Spesso capita infatti che la provenienza del prodotto che ci stiamo per acquistare non sia certa, così come, a volte, non è certo neanche che il pesce richiesto sia realmente quello venduto.

Capita infatti troppo spesso che, sui banconi del pescivendolo, si trovino pagri spacciati per dentici, così come cappe asiatiche vendute per vongole nostrane, o molve per merluzzi, e ancora sogliole oceaniche per sogliole del Mediterraneo, non fidati neanche del pesce spada.
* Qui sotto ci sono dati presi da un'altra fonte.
(* ===== verification/Sim.v ===== *)
(** * Concrete instances of the outside code

    A small in-memory file system that satisfies [PosixLaws], a self-delimiting
    codec that satisfies [JsonLaws], a UUID library and a digest.
    The theorems are proved for all instances; these let the witnesses run the
    definitions. *)

From S2P Require Import Prelude GoStd Journal.
From Stdlib Require Import Ascii.

(** ** A self-delimiting codec *)

Class Codec (A : Type) := {
  put : A -> string;
  get : string -> option (A * string);
  get_put a s : get (put a +:+ s) = Some (a, s);
}.

Lemma app_cons (c : ascii) (a b : string) : String c a +:+ b = String c (a +:+ b).
Proof. done. Qed.

Lemma app_assoc_str (a b c : string) : ((a +:+ b) +:+ c = a +:+ (b +:+ c))%string.
Proof. induction a as [|x a IH]; [done|]. by rewrite !app_cons, IH. Qed.

Lemma app_empty (a : string) : a +:+ EmptyString = a.
Proof. induction a as [|x a IH]; [done|]. by rewrite app_cons, IH. Qed.

Fixpoint put_pos (p : positive) : string :=
  match p with xH => "." | xO p => String "O" (put_pos p) | xI p => String "I" (put_pos p) end.
Fixpoint get_pos (s : string) : option (positive * string) :=
  match s with
  | String "." s => Some (xH, s)
  | String "O" s => prod_map xO id <$> get_pos s
  | String "I" s => prod_map xI id <$> get_pos s
  | _ => None
  end.
#[export] Program Instance pos_codec : Codec positive := {| put := put_pos; get := get_pos |}.
Next Obligation. intros p s. induction p as [p IH|p IH|]; [..|done]; simpl put_pos; rewrite app_cons; simpl get_pos; by rewrite IH. Qed.

Fixpoint put_string (s : string) : string :=
  match s with EmptyString => "." | String c s => String "c" (String c (put_string s)) end.
Fixpoint get_string (s : string) : option (string * string) :=
  match s with
  | String "." s => Some (EmptyString, s)
  | String "c" (String c s) => prod_map (String c) id <$> get_string s
  | _ => None
  end.
#[export] Program Instance string_codec : Codec string := {| put := put_string; get := get_string |}.
Next Obligation. intros a s. induction a as [|c a IH]; [done|]. simpl put_string. rewrite !app_cons. simpl get_string. by rewrite IH. Qed.

#[export] Program Instance prod_codec {A B} `{!Codec A, !Codec B} : Codec (A * B) := {|
  put p := (put p.1 +:+ put p.2)%string;
  get s := '(a, s) ← get s; '(b, s) ← get s; Some ((a, b), s);
|}.
Next Obligation. intros A B CA CB [a b] s. simpl. rewrite app_assoc_str, get_put. simpl. by rewrite get_put. Qed.

Definition put_option {A} `{!Codec A} (o : option A) : string :=
  match o with None => "." | Some a => String "S" (put a) end.
Definition get_option {A} `{!Codec A} (s : string) : option (option A * string) :=
  match s with
  | String "." s => Some (None, s)
  | String "S" s => prod_map Some id <$> get s
  | _ => None
  end.
#[export] Program Instance option_codec {A} `{!Codec A} : Codec (option A) := {| put := put_option; get := get_option |}.
Next Obligation. intros A CA [a|] s; [|done]. unfold put_option, get_option. rewrite app_cons. by rewrite get_put. Qed.

(** A list is its length and its elements. *)
Fixpoint get_elements {A} `{!Codec A} (n : nat) (s : string) : option (list A * string) :=
  match n with
  | O => Some ([], s)
  | S n => '(a, s) ← get s; '(l, s) ← get_elements n s; Some (a :: l, s)
  end.
Lemma get_elements_put {A} `{!Codec A} (l : list A) (s : string) :
  get_elements (length l) (foldr (fun a s => put a +:+ s) EmptyString l +:+ s) = Some (l, s).
Proof. induction l as [|a l IH]; [done|]. simpl. rewrite app_assoc_str, get_put. simpl. by rewrite IH. Qed.

Definition put_list {A} `{!Codec A} (l : list A) : string :=
  put (Pos.of_succ_nat (length l)) +:+ foldr (fun a s => put a +:+ s) EmptyString l.
Definition get_list {A} `{!Codec A} (s : string) : option (list A * string) :=
  '(n, s) ← get s; get_elements (Nat.pred (Pos.to_nat n)) s.
#[export] Program Instance list_codec {A} `{!Codec A} : Codec (list A) := {| put := put_list; get := get_list |}.
Next Obligation.
  intros A CA l s. unfold put_list, get_list. rewrite app_assoc_str, get_put.
  change (get_elements (Nat.pred (Pos.to_nat (Pos.of_succ_nat (length l))))
    (foldr (fun a s => put a +:+ s) EmptyString l +:+ s) = Some (l, s)).
  rewrite SuccNat2Pos.id_succ. apply get_elements_put.
Qed.

(** A type through a pair of conversions. *)
Program Definition via_codec {A B} `{!Codec B} (f : A -> B) (g : B -> A) (E : forall a, g (f a) = a) : Codec A := {|
  put a := put (f a);
  get s := prod_map g id <$> get s;
|}.
Next Obligation. intros A B CB f g E a s. simpl. rewrite get_put. simpl. by rewrite E. Qed.

#[export] Instance Z_codec : Codec Z :=
  via_codec (fun z => match z with Z0 => None | Zpos p => Some (p, None) | Zneg p => Some (p, Some p) end)
            (fun o => match o with None => Z0 | Some (p, None) => Zpos p | Some (p, Some _) => Zneg p end)
            ltac:(by intros []).
#[export] Instance bool_codec : Codec bool :=
  via_codec (fun b : bool => if b then 1 else 0) (fun z => z =? 1) ltac:(by intros []).

#[export] Instance gmap_codec {A} `{!Codec A} : Codec (gmap string A) :=
  via_codec (fun m : gmap string A => map_to_list m) (fun l : list (string * A) => list_to_map l)
    ltac:(intros; apply list_to_map_to_list).

#[export] Instance codec_json {A} `{!Codec A} : Json A := {
  json_Marshal a := Ok (String "J" (put a));
  json_Decode s := match s with String "J" s => get s | _ => None end;
}.

#[export] Instance codec_json_laws {A} `{!Codec A} : JsonLaws A.
Proof.
  split; intros a s [= <-]; [|done]. cbn.
  pose proof (get_put a EmptyString) as H. by rewrite app_empty in H.
Qed.

#[export] Instance Intent_codec : Codec Intent :=
  via_codec (fun i => (i_Sequence i, i_Operation i, i_Payload i))
            (fun '(a, b, c) => {| i_Sequence := a; i_Operation := b; i_Payload := c |}) ltac:(by intros []).
#[export] Instance Domain_codec : Codec Domain :=
  via_codec (fun d => (InstallationUID d, NodeUID d, BootID d, NetworkNamespace d, ConfigDigest d))
    (fun '(a, b, c, e, f) => {| InstallationUID := a; NodeUID := b; BootID := c;
                                NetworkNamespace := e; ConfigDigest := f |}) ltac:(by intros []).
#[export] Instance record_codec : Codec record :=
  via_codec (fun r => (r_Version r, r_Domain r, r_Sequence r, r_State r, r_Pending r))
    (fun '(a, b, c, e, f) => {| r_Version := a; r_Domain := b; r_Sequence := c;
                                r_State := e; r_Pending := f |}) ltac:(by intros []).
#[export] Instance envelope_codec : Codec envelope :=
  via_codec (fun e => (e_Record e, e_SHA256 e))
    (fun '(a, b) => {| e_Record := a; e_SHA256 := b |}) ltac:(by intros []).

#[export] Instance sim_range : MapRange := { range A m := map_to_list m; range_perm A m := reflexivity _ }.

(** A digest without collisions. *)
#[export] Instance sim_sha256 : Sha256 := String "035".

#[export] Instance sim_uuid : UuidLib := {
  UUID := string;
  uuid_Parse s := if bool_decide (s = ""%string) then None else Some s;
  uuid_FromBytes s := if bool_decide (s = ""%string) then None else Some s;
  uuid_Nil := "nil"%string;
  uuid_String s := s;
  uuid_Bytes s := s;
}.

(** ** A file system with one journal directory

    Descriptor 1 is the root directory; the directory "j" below it holds the
    files; [sf_fds] maps a descriptor to the file it was opened as, or to [None]
    for a directory. *)

Record simfs := {
  sf_dir : bool;
  sf_files : gmap string string;
  sf_fds : gmap Z (option string);
  sf_next : Z;
}.

Definition sim_empty : simfs :=
  {| sf_dir := false; sf_files := ∅; sf_fds := {[1 := None]}; sf_next := 2 |}.

Definition sim_alloc (o : option string) (files : gmap string string) (w : simfs) : simfs * result Z :=
  ({| sf_dir := sf_dir w; sf_files := files; sf_fds := <[sf_next w := o]> (sf_fds w);
      sf_next := sf_next w + 1 |}, Ok (sf_next w)).
Definition sim_files (f : gmap string string) (w : simfs) : simfs :=
  {| sf_dir := sf_dir w; sf_files := f; sf_fds := sf_fds w; sf_next := sf_next w |}.

Definition sim_stat (file : bool) (ino : Z) : Stat :=
  {| Dev := 1; Ino := ino; Mode := if file then 33152 else 16832; Uid := 0; Nlink := 1 |}.

Definition sim_Openat (fd : Z) (n : string) (fl m : Z) (w : simfs) : simfs * result Z :=
  if fd =? 1 then
    if sf_dir w then sim_alloc None (sf_files w) w else (w, Err (Errno ENOENT))
  else match sf_files w !! n with
       | Some _ => if Z.land fl O_EXCL =? 0 then sim_alloc (Some n) (sf_files w) w
                   else (w, Err (Errno EEXIST))
       | None => if Z.land fl O_CREAT =? 0 then (w, Err (Errno ENOENT))
                 else sim_alloc (Some n) (<[n := ""%string]> (sf_files w)) w
       end.

#[export] Instance sim_posix : Posix simfs := {
  Geteuid _ := 0;
  OpenRoot w := (w, Ok 1);
  Openat := sim_Openat;
  Mkdirat fd n m w := ({| sf_dir := true; sf_files := sf_files w; sf_fds := sf_fds w;
                          sf_next := sf_next w |}, Ok tt);
  Fsync fd w := (w, Ok tt);
  Close_fd fd w := (w, Ok tt);
  Fstat fd w := (w, match sf_fds w !! fd with
                    | Some (Some n) => Ok (sim_stat true (Z.of_nat (String.length n)))
                    | Some None => Ok (sim_stat false 0)
                    | None => Err (Errno 9)
                    end);
  Fstatat fd n w := (w, match sf_files w !! n with
                        | Some _ => Ok (sim_stat true (Z.of_nat (String.length n)))
                        | None => Err (Errno ENOENT)
                        end);
  Flock fd w := (w, Ok tt);
  Write fd s w := match sf_fds w !! fd with
                  | Some (Some n) => (sim_files (<[n := s]> (sf_files w)) w, Ok tt)
                  | _ => (w, Err (Errno 9))
                  end;
  ReadLimit fd n w := (w, match sf_fds w !! fd with
                          | Some (Some f) => of_option (Errno 9) (sf_files w !! f)
                          | _ => Err (Errno 9)
                          end);
  Renameat d n d' m w := match sf_files w !! n with
                         | Some c => (sim_files (<[m := c]> (delete n (sf_files w))) w, Ok tt)
                         | None => (w, Err (Errno ENOENT))
                         end;
  Unlinkat d n w := match sf_files w !! n with
                    | Some c => (sim_files (delete n (sf_files w)) w, Ok tt)
                    | None => (w, Err (Errno ENOENT))
                    end;
  NewUUID w := ({| sf_dir := sf_dir w; sf_files := sf_files w; sf_fds := sf_fds w;
                   sf_next := sf_next w + 1 |}, Ok (itoa (sf_next w)));
}.

(** The same file system inside a larger world. *)
Definition over {W A} (get : W -> simfs) (set : simfs -> W -> W) (m : M simfs A) : M W A :=
  fun w => let '(f, r) := m (get w) in (set f w, r).
Definition posix_over {W} (get : W -> simfs) (set : simfs -> W -> W) : Posix W := {|
  Geteuid w := Geteuid (get w);
  OpenRoot := over get set OpenRoot;
  Openat fd n fl m := over get set (Openat fd n fl m);
  Mkdirat fd n m := over get set (Mkdirat fd n m);
  Fsync fd := over get set (Fsync fd);
  Close_fd fd := over get set (Close_fd fd);
  Fstat fd := over get set (Fstat fd);
  Fstatat fd n := over get set (Fstatat fd n);
  Flock fd := over get set (Flock fd);
  Write fd s := over get set (Write fd s);
  ReadLimit fd n := over get set (ReadLimit fd n);
  Renameat d n d' m := over get set (Renameat d n d' m);
  Unlinkat d n := over get set (Unlinkat d n);
  NewUUID := over get set NewUUID;
|}.

Lemma sim_Openat_other n fl m w w' r k :
  k <> n -> sim_Openat 2 n fl m w = (w', r) -> sf_files w' !! k = sf_files w !! k.
Proof.
  unfold sim_Openat, sim_alloc. intros Hk H. simpl in H. repeat case_match; simplify_eq/=; try done.
  by rewrite lookup_insert_ne.
Qed.

Lemma sim_Openat_existing fd n fl m w w' r :
  Z.land fl O_CREAT = 0 -> sim_Openat fd n fl m w = (w', r) -> sf_files w' = sf_files w.
Proof.
  unfold sim_Openat, sim_alloc. intros Hfl H. rewrite Hfl in H.
  repeat case_match; simplify_eq/=; done.
Qed.

Lemma sim_Openat_excl n fl m w w' fd :
  sim_Openat 2 n fl m w = (w', Ok fd) -> mjoin (sf_fds w' !! fd) = Some n.
Proof.
  unfold sim_Openat, sim_alloc. intros H. simpl in H. repeat case_match; simplify_eq/=.
  all: by rewrite lookup_insert_eq.
Qed.

#[export] Instance sim_laws : PosixLaws simfs 2.
Proof.
  refine {| entry w n := sf_files w !! n; opened w fd := mjoin (sf_fds w !! fd) |}.
  - intros. by simplify_eq/=.
  - intros. by simplify_eq/=.
  - intros. by simplify_eq/=.
  - intros. by simplify_eq/=.
  - intros. by simplify_eq/=.
  - intros. by simplify_eq/=.
  - intros * ? H. apply sim_Openat_existing in H; [|done]. by rewrite H.
  - intros * H. by eapply sim_Openat_excl.
  - intros * ? H. by eapply sim_Openat_other.
  - intros * Ho H. simpl in H. repeat case_match; simplify_eq/=; try done.
    by rewrite lookup_insert_eq.
  - intros * Ho H. simpl in H. repeat case_match; simplify_eq/=; try done.
    rewrite lookup_insert_ne; [done|]. naive_solver.
  - intros * H. simpl in H. repeat case_match; simplify_eq/=; try done.
    rewrite lookup_insert_eq. congruence.
  - intros * H. simpl in H. repeat case_match; simplify_eq/=; done.
  - intros * ? H. simpl in H. repeat case_match; simplify_eq/=; try done.
    by rewrite lookup_delete_ne.
Defined.

Definition sim_domain : Domain :=
  {| InstallationUID := "i"; NodeUID := "n"; BootID := "b"; NetworkNamespace := "ns";
     ConfigDigest := "00000000000000000000000000000000000000000000000000000000000000ff" |}.

(** A fresh journal: [Open] on an empty file system. *)
Definition sim_open : simfs * result Journal := Open "/j" sim_domain true sim_empty.

(** The value of a call that is known to succeed. *)
Definition value {A} (d : A) (r : result A) : A := match r with Ok a => a | Err _ => d end.

Definition zero_journal : Journal :=
  {| j_dir := {| f_fd := 0; f_name := "" |}; j_lock := None; j_record := null_record sim_domain;
     j_blocked := None; j_closed := true; j_fault := None |}.

(** A journal just created. *)
Definition j_fresh : Journal := value zero_journal sim_open.2.
Definition fs_fresh : simfs := sim_open.1.

(** ** Running the definitions *)

(** Evaluate a closed boolean goal. *)
Ltac run := vm_compute; reflexivity.

(** Name the results of a call that succeeds by evaluation. *)
Tactic Notation "ok_run" constr(x) "as" simple_intropattern(p) "," simple_intropattern(q) "eqn" ident(E) :=
  let H := fresh in
  assert (is_ok x.2 = true) as H by run;
  destruct x as [p [q|?]] eqn:E; [clear H|discriminate H].

(** The same for a call whose result is [r]. *)
Tactic Notation "run_to" constr(x) constr(r) "as" simple_intropattern(p) "eqn" ident(E) :=
  let H := fresh in
  assert (x.2 = r) as H by run;
  destruct x as [p ?] eqn:E; cbn [snd] in H; subst.

(** Close a conjunction of known facts. *)
Ltac known := split_and!; first [assumption|reflexivity].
Il problema, oltre all’inganno, è la difficoltà di comprendere la provenienza e il trattamento che l’animale ha subito nel corso della sua vita, questo per identificarne poi anche le proprietà nutritive o la tossicità.

Onde evitare spiacevoli scambi di identità, oltre ad affidarvi ad un pescivendolo realmente di fiducia, l’Agenzia Europea per la Sicurezza Alimentare, consigli di acquistare prodotti più low cost e poco conosciuti come gli zerri, i potassoli, muggini, razze o sciabole cui mercato più ridotto non soddisfa l’appetito dei truffatori e dei taroccatori.